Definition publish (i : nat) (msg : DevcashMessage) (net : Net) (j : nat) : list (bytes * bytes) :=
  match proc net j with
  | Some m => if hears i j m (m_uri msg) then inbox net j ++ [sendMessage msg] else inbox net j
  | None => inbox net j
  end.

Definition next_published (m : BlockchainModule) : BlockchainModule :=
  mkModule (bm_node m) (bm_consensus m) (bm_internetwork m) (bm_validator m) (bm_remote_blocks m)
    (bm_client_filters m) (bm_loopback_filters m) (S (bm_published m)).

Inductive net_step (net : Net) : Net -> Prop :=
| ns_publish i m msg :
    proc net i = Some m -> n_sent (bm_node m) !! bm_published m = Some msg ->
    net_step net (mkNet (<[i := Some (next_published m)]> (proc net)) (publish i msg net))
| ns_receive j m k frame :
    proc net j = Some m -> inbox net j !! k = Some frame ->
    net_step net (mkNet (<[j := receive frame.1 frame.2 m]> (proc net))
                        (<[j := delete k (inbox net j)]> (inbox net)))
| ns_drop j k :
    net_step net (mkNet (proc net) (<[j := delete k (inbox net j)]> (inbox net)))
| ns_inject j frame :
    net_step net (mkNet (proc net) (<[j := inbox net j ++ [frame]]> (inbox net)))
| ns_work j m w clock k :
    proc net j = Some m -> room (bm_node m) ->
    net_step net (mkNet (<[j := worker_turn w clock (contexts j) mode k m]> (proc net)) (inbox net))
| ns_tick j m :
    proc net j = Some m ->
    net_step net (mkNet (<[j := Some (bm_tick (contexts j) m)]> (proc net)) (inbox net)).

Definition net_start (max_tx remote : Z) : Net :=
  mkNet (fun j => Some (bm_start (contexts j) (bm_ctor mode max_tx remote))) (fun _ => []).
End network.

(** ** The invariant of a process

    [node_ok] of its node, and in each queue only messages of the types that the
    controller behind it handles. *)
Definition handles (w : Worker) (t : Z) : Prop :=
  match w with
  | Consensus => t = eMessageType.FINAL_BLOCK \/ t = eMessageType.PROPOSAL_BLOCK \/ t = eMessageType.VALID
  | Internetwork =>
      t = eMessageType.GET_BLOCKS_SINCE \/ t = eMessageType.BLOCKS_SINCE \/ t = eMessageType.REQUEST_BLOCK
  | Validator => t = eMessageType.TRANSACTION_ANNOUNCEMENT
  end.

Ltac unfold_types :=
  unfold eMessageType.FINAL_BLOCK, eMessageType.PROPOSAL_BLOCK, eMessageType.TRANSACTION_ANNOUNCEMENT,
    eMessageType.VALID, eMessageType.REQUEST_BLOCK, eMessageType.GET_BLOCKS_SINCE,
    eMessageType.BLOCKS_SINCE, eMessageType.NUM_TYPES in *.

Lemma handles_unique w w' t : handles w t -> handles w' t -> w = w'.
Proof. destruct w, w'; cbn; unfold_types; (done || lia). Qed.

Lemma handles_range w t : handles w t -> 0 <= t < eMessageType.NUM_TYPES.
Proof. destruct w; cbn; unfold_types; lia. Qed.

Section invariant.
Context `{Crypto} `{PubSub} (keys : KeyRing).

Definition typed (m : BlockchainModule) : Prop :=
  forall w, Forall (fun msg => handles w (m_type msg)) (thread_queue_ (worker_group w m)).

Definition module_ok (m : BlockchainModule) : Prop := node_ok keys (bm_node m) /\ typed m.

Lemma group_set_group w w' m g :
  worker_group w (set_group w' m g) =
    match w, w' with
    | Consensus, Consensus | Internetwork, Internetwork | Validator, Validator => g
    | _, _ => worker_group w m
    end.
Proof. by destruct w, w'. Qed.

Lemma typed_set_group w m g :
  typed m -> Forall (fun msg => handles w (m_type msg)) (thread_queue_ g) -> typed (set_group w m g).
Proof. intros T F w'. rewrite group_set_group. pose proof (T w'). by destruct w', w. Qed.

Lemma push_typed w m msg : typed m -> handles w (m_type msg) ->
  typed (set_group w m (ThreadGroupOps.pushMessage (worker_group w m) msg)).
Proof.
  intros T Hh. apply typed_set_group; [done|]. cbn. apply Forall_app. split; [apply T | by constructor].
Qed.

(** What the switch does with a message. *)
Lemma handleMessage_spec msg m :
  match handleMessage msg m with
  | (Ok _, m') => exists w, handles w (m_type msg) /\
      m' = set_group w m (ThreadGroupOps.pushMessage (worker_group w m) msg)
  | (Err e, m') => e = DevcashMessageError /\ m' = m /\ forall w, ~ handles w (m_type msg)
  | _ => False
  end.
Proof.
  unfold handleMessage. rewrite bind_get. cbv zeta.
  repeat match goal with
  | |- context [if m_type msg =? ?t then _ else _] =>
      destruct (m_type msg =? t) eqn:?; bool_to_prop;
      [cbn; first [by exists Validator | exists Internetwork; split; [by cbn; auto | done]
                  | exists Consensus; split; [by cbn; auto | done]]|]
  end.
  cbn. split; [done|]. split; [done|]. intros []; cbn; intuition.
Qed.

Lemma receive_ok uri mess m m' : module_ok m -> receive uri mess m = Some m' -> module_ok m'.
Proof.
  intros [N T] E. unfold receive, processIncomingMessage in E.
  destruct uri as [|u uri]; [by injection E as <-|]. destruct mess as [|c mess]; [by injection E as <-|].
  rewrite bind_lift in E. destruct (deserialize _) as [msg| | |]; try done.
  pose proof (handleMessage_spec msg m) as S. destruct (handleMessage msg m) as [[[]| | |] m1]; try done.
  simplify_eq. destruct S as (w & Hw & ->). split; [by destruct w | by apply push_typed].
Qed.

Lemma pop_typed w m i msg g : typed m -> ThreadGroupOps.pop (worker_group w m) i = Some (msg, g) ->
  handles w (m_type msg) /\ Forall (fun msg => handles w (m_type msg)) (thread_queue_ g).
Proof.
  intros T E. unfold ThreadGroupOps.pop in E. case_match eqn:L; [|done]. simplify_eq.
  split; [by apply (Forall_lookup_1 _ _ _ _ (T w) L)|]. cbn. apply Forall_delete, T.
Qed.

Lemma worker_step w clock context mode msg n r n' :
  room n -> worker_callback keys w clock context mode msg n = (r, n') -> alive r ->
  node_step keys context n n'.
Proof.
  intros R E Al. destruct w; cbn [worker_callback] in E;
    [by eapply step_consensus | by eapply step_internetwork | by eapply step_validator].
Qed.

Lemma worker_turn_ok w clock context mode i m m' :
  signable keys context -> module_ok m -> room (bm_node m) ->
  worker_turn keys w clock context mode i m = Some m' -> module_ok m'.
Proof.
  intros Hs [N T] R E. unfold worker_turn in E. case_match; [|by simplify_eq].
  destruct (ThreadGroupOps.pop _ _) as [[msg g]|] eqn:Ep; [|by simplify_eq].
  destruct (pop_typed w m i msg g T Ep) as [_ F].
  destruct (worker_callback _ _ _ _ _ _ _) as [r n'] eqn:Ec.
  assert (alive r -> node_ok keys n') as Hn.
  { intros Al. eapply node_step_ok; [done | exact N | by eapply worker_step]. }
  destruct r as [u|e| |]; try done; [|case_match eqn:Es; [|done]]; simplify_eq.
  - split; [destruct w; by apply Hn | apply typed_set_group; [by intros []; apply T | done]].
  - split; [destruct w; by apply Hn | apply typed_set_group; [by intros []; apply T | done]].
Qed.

---------------

→ REQUIRED ACTION
Tell me how many lines in the data include "auto", giving only the number.

→ EXERCISE SOLUTION
2